Records from a dataset:
(** The [for] loop, one unit of fuel a turn. *)
Fixpoint OneTime_GenerateUnique (fuel : nat) : M bytes :=
  match fuel with
  | O => Done OutOfFuel
  | S fuel =>
      v ← map_err (Wrapped (String.append "generate random " label)) (rand_read 32);
      existing ← map_err (Wrapped (String.append "check " (String.append label " uniqueness")))
        (OneTime_FindByValue v);
      match existing with
      | None =>
          _ ← map_err (Wrapped (String.append "insert new " label))
            (OneTime_Create v zero_time zero_time false);
          mret v
      | Some _ => OneTime_GenerateUnique fuel
      end
  end.
End operations.

Section repositories.
Context `{Platform}.

Definition TokenRepository_Create : bytes → Z → Z → bool → M Z := OneTime_Create Token.
Definition TokenRepository_FindByToken : bytes → M (option Token) := OneTime_FindByValue Token.
Definition TokenRepository_MarkConsumed : bytes → M unit := OneTime_MarkConsumed Token.
Definition TokenRepository_FindByID : Z → M (option Token) := OneTime_FindByID Token.
Definition TokenRepository_GenerateUniqueToken : M bytes := OneTime_GenerateUnique Token loop_fuel.

Definition ChallengeRepository_Create : bytes → Z → Z → bool → M Z := OneTime_Create Challenge.
Definition ChallengeRepository_FindByChallenge : bytes → M (option Challenge) :=
  OneTime_FindByValue Challenge.
Definition ChallengeRepository_MarkConsumed : bytes → M unit := OneTime_MarkConsumed Challenge.
Definition ChallengeRepository_FindByID : Z → M (option Challenge) := OneTime_FindByID Challenge.
Definition ChallengeRepository_GenerateUniqueChallenge : M bytes :=
  OneTime_GenerateUnique Challenge loop_fuel.
End repositories.

(** ** Facts *)

Section facts.
Context `{Platform} {R : Type} `{OneTime R}.
Implicit Types d : DB.

(** The value was issued and has been used up. *)
Definition spent (v : bytes) (d : DB) : Prop :=
  ∃ r : R, r ∈ rows (rel_get d) ∧ value r = v ∧ consumed r = true.

Lemma spent_evolves v d d' : wf d → evolves d d' → spent v d → spent v d'.
Proof.
  intros Hwf He (r & Hr & Hv & Hc).
  destruct (seen_evolves r d d') as (r' & Hr' & Hs); [done..|by apply seen_in|].
  exists r'. split_and!; [done| |by eapply step_consumed].
  by rewrite (step_value _ _ Hs).
Qed.

Lemma value_inj d (r r' : R) :
  wf d → r ∈ rows (rel_get d) → r' ∈ rows (rel_get d) → value r = value r' → r = r'.
Proof.
  intros Hwf. apply fmap_NoDup_inj. exact (one_time_nodup _ Hwf).
Qed.

(** What a used-up value matches: nothing. *)
Lemma spent_no_match v d :
  wf d → spent v d →
  matching (λ r : R, eqb_bytes (value r) v && negb (consumed r)) d = [].
Proof.
  intros Hwf (r & Hr & Hv & Hc). unfold matching.
  apply elem_of_nil_inv. intros r' [Hp Hin]%list_elem_of_filter.
  apply andb_true_iff in Hp as [Hp%eqb_bytes_eq Hn].
  assert (r' = r) as -> by (eapply value_inj; [done..|congruence]).
  by rewrite Hc in Hn.
Qed.
End facts.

• EXERCISE REQUIREMENTS: Your answer should consist of every record, restated exactly.

• TASK OUTPUT:
(** The [for] loop, one unit of fuel a turn. *)
Fixpoint OneTime_GenerateUnique (fuel : nat) : M bytes :=
  match fuel with
  | O => Done OutOfFuel
  | S fuel =>
      v ← map_err (Wrapped (String.append "generate random " label)) (rand_read 32);
      existing ← map_err (Wrapped (String.append "check " (String.append label " uniqueness")))
        (OneTime_FindByValue v);
      match existing with
      | None =>
          _ ← map_err (Wrapped (String.append "insert new " label))
            (OneTime_Create v zero_time zero_time false);
          mret v
      | Some _ => OneTime_GenerateUnique fuel
      end
  end.
End operations.

Section repositories.
Context `{Platform}.

Definition TokenRepository_Create : bytes → Z → Z → bool → M Z := OneTime_Create Token.
Definition TokenRepository_FindByToken : bytes → M (option Token) := OneTime_FindByValue Token.
Definition TokenRepository_MarkConsumed : bytes → M unit := OneTime_MarkConsumed Token.
Definition TokenRepository_FindByID : Z → M (option Token) := OneTime_FindByID Token.
Definition TokenRepository_GenerateUniqueToken : M bytes := OneTime_GenerateUnique Token loop_fuel.

Definition ChallengeRepository_Create : bytes → Z → Z → bool → M Z := OneTime_Create Challenge.
Definition ChallengeRepository_FindByChallenge : bytes → M (option Challenge) :=
  OneTime_FindByValue Challenge.
Definition ChallengeRepository_MarkConsumed : bytes → M unit := OneTime_MarkConsumed Challenge.
Definition ChallengeRepository_FindByID : Z → M (option Challenge) := OneTime_FindByID Challenge.
Definition ChallengeRepository_GenerateUniqueChallenge : M bytes :=
  OneTime_GenerateUnique Challenge loop_fuel.
End repositories.

(** ** Facts *)

Section facts.
Context `{Platform} {R : Type} `{OneTime R}.
Implicit Types d : DB.

(** The value was issued and has been used up. *)
Definition spent (v : bytes) (d : DB) : Prop :=
  ∃ r : R, r ∈ rows (rel_get d) ∧ value r = v ∧ consumed r = true.

Lemma spent_evolves v d d' : wf d → evolves d d' → spent v d → spent v d'.
Proof.
  intros Hwf He (r & Hr & Hv & Hc).
  destruct (seen_evolves r d d') as (r' & Hr' & Hs); [done..|by apply seen_in|].
  exists r'. split_and!; [done| |by eapply step_consumed].
  by rewrite (step_value _ _ Hs).
Qed.

Lemma value_inj d (r r' : R) :
  wf d → r ∈ rows (rel_get d) → r' ∈ rows (rel_get d) → value r = value r' → r = r'.
Proof.
  intros Hwf. apply fmap_NoDup_inj. exact (one_time_nodup _ Hwf).
Qed.

(** What a used-up value matches: nothing. *)
Lemma spent_no_match v d :
  wf d → spent v d →
  matching (λ r : R, eqb_bytes (value r) v && negb (consumed r)) d = [].
Proof.
  intros Hwf (r & Hr & Hv & Hc). unfold matching.
  apply elem_of_nil_inv. intros r' [Hp Hin]%list_elem_of_filter.
  apply andb_true_iff in Hp as [Hp%eqb_bytes_eq Hn].
  assert (r' = r) as -> by (eapply value_inj; [done..|congruence]).
  by rewrite Hc in Hn.
Qed.
End facts.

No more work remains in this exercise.